→ **Task to carry out**
What you return should be the lines from the first line of the records below through the line holding "mk_trapframe (t_edi t)", unchanged.

>>>

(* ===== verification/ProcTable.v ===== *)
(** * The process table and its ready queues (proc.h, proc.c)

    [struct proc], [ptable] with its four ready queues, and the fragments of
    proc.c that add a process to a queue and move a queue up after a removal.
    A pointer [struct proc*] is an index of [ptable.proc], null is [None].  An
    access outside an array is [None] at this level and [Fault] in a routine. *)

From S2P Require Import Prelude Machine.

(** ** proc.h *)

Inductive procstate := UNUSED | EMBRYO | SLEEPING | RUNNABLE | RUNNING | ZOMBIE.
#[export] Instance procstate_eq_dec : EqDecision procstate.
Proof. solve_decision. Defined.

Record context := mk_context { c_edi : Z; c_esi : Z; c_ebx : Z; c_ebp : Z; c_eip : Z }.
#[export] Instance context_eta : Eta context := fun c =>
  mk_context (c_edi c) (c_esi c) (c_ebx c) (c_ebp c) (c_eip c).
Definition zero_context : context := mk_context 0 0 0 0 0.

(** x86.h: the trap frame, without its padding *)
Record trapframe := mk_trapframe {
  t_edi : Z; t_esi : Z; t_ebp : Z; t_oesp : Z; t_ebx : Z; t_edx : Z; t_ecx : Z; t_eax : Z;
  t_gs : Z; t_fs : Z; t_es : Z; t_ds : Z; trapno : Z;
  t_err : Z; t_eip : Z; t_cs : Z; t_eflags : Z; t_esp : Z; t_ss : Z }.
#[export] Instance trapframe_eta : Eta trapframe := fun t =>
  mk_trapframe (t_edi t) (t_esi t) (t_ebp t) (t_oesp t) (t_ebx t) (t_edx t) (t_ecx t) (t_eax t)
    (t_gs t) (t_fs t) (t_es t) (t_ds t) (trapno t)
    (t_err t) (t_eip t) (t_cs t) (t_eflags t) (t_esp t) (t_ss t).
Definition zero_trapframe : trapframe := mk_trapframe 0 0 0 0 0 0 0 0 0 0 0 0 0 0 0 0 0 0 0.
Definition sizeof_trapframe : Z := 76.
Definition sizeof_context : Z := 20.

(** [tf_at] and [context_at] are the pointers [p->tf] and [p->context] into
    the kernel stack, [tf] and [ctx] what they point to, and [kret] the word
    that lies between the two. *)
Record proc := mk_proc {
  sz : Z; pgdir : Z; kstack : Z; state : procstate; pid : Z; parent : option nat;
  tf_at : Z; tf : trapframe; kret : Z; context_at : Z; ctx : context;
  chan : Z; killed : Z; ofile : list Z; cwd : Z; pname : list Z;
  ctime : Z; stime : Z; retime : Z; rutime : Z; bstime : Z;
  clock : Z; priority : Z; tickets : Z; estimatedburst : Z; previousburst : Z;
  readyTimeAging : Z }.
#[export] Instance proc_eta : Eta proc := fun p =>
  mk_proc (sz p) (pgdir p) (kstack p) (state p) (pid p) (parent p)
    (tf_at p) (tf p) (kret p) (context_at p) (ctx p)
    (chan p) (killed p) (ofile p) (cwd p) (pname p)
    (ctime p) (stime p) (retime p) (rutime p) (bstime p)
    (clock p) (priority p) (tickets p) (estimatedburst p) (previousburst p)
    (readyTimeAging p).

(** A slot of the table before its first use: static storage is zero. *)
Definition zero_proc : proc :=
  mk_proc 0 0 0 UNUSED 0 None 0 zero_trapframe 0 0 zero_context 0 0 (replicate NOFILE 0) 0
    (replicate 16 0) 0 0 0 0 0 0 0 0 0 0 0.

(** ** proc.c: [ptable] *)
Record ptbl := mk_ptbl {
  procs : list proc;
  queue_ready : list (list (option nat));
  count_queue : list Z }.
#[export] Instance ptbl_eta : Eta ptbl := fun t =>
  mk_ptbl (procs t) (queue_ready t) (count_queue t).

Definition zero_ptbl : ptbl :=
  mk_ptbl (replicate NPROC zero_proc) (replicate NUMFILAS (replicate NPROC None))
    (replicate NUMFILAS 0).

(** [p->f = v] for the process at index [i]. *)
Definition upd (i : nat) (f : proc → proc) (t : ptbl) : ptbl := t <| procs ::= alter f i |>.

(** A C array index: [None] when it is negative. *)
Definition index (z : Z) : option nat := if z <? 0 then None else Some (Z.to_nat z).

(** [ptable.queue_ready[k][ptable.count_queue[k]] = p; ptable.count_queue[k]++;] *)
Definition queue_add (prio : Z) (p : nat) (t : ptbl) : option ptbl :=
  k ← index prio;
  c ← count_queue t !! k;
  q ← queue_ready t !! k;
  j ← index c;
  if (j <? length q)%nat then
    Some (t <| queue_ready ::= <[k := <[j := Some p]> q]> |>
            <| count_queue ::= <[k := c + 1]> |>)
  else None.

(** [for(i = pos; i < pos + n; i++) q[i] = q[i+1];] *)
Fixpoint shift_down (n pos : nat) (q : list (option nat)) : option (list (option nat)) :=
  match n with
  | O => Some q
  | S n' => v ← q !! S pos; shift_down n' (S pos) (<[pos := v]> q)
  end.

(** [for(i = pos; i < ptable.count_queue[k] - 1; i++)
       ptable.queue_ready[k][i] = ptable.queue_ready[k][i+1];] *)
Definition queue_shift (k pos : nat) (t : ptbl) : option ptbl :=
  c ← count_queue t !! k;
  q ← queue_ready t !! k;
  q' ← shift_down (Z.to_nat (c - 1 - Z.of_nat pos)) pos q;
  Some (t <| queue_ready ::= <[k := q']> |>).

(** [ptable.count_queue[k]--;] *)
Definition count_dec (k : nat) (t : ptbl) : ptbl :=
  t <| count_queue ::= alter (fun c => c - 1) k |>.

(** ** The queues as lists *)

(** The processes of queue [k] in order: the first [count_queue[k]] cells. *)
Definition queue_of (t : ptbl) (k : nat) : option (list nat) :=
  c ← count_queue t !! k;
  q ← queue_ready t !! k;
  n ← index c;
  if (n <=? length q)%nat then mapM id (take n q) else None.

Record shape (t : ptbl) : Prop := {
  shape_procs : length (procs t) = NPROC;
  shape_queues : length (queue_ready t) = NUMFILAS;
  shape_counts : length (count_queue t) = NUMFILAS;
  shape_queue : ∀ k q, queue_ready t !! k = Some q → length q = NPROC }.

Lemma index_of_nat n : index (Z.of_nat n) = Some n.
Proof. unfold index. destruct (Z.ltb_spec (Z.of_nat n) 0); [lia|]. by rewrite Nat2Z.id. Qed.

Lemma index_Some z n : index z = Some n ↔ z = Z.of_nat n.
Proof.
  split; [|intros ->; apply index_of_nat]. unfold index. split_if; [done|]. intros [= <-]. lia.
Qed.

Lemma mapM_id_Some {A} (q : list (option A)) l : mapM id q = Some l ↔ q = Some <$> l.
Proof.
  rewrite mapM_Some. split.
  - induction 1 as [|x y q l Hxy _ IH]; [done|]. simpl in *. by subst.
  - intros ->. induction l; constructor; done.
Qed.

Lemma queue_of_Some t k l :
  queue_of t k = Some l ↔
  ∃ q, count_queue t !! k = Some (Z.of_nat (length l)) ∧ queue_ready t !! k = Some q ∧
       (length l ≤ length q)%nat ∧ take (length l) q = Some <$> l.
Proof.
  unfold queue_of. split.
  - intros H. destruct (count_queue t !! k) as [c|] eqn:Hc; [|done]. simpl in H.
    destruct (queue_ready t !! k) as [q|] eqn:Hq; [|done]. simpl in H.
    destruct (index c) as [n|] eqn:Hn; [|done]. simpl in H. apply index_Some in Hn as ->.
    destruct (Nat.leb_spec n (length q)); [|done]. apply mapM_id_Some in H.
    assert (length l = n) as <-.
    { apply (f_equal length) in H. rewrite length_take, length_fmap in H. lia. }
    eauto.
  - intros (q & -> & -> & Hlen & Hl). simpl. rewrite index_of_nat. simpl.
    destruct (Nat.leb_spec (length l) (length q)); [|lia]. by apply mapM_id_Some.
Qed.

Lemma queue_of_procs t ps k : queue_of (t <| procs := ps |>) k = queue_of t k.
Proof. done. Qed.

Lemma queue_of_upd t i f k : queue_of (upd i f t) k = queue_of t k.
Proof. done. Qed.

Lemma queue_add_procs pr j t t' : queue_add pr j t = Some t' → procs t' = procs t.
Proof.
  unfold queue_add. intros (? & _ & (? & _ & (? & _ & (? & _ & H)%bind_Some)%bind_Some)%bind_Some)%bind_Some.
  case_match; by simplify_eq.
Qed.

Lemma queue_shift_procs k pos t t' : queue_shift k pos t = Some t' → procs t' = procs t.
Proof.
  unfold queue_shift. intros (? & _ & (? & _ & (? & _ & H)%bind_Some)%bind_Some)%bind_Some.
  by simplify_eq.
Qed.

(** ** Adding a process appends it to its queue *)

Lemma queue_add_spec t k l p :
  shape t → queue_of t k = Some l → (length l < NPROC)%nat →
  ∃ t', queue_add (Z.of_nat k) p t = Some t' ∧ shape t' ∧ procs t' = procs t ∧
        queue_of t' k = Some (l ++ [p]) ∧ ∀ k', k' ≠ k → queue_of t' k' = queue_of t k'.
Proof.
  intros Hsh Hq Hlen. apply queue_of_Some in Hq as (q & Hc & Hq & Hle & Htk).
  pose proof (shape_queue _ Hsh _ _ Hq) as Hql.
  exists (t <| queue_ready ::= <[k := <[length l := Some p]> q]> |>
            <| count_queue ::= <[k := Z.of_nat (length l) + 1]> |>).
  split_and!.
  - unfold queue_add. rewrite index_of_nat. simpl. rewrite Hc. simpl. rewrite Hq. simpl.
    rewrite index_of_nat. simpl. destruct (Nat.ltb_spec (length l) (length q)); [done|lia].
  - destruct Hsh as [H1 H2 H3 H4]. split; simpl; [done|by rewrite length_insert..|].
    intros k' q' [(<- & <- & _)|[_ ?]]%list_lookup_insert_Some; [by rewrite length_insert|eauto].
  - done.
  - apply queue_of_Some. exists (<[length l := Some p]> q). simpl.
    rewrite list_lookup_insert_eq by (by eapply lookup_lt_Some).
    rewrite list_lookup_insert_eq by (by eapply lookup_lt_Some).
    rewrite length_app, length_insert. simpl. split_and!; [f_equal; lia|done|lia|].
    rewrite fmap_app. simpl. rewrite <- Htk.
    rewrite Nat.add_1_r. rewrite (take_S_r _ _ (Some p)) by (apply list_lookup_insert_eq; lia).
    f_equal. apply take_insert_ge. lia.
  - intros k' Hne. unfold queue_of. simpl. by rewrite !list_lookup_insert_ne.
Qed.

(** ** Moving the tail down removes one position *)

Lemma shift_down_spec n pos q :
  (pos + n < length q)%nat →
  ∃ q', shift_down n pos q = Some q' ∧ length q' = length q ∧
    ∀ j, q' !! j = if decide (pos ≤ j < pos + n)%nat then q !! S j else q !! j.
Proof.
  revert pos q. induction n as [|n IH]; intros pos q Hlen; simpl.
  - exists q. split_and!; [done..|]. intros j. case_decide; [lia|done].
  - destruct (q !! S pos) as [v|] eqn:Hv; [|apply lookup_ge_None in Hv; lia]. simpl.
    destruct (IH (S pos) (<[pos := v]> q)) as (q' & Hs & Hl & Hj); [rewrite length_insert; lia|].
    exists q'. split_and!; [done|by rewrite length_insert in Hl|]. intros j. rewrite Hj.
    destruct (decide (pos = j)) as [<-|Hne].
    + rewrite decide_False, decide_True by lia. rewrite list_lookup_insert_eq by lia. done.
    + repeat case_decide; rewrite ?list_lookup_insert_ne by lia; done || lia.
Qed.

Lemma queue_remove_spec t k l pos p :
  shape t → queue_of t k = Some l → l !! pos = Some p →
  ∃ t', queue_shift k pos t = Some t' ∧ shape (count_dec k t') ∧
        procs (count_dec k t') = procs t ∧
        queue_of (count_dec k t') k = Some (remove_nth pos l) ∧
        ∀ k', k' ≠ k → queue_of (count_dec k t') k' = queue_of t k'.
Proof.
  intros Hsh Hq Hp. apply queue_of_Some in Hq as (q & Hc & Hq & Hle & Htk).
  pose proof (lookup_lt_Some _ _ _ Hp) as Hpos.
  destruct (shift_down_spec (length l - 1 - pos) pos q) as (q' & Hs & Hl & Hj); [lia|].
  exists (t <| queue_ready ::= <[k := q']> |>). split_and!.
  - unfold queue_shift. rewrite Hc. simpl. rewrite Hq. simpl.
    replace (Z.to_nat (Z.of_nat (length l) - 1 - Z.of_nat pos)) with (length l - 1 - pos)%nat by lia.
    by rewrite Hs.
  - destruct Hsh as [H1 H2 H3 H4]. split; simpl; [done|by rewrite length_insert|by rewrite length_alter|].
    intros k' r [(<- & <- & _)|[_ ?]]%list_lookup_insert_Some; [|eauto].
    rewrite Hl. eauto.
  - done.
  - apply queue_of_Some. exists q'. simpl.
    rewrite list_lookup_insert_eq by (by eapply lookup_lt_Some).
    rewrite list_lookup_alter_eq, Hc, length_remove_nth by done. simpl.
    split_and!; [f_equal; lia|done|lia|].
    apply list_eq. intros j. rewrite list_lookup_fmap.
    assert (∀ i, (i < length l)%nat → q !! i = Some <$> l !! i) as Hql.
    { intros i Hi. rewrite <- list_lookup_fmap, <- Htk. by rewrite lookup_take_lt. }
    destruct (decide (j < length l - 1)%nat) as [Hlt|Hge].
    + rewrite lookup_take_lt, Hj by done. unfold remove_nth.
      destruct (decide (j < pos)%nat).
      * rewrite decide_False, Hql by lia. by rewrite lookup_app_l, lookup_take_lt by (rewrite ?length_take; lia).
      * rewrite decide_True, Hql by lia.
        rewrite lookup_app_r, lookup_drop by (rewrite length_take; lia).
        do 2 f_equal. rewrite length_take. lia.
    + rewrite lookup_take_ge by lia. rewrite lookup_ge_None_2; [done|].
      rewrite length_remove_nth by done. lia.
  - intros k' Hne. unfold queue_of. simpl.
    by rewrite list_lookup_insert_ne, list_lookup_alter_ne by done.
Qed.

<<<

→ **Result of the task**
(* ===== verification/ProcTable.v ===== *)
(** * The process table and its ready queues (proc.h, proc.c)

    [struct proc], [ptable] with its four ready queues, and the fragments of
    proc.c that add a process to a queue and move a queue up after a removal.
    A pointer [struct proc*] is an index of [ptable.proc], null is [None].  An
    access outside an array is [None] at this level and [Fault] in a routine. *)

From S2P Require Import Prelude Machine.

(** ** proc.h *)

Inductive procstate := UNUSED | EMBRYO | SLEEPING | RUNNABLE | RUNNING | ZOMBIE.
#[export] Instance procstate_eq_dec : EqDecision procstate.
Proof. solve_decision. Defined.

Record context := mk_context { c_edi : Z; c_esi : Z; c_ebx : Z; c_ebp : Z; c_eip : Z }.
#[export] Instance context_eta : Eta context := fun c =>
  mk_context (c_edi c) (c_esi c) (c_ebx c) (c_ebp c) (c_eip c).
Definition zero_context : context := mk_context 0 0 0 0 0.

(** x86.h: the trap frame, without its padding *)
Record trapframe := mk_trapframe {
  t_edi : Z; t_esi : Z; t_ebp : Z; t_oesp : Z; t_ebx : Z; t_edx : Z; t_ecx : Z; t_eax : Z;
  t_gs : Z; t_fs : Z; t_es : Z; t_ds : Z; trapno : Z;
  t_err : Z; t_eip : Z; t_cs : Z; t_eflags : Z; t_esp : Z; t_ss : Z }.
#[export] Instance trapframe_eta : Eta trapframe := fun t =>
  mk_trapframe (t_edi t) (t_esi t) (t_ebp t) (t_oesp t) (t_ebx t) (t_edx t) (t_ecx t) (t_eax t)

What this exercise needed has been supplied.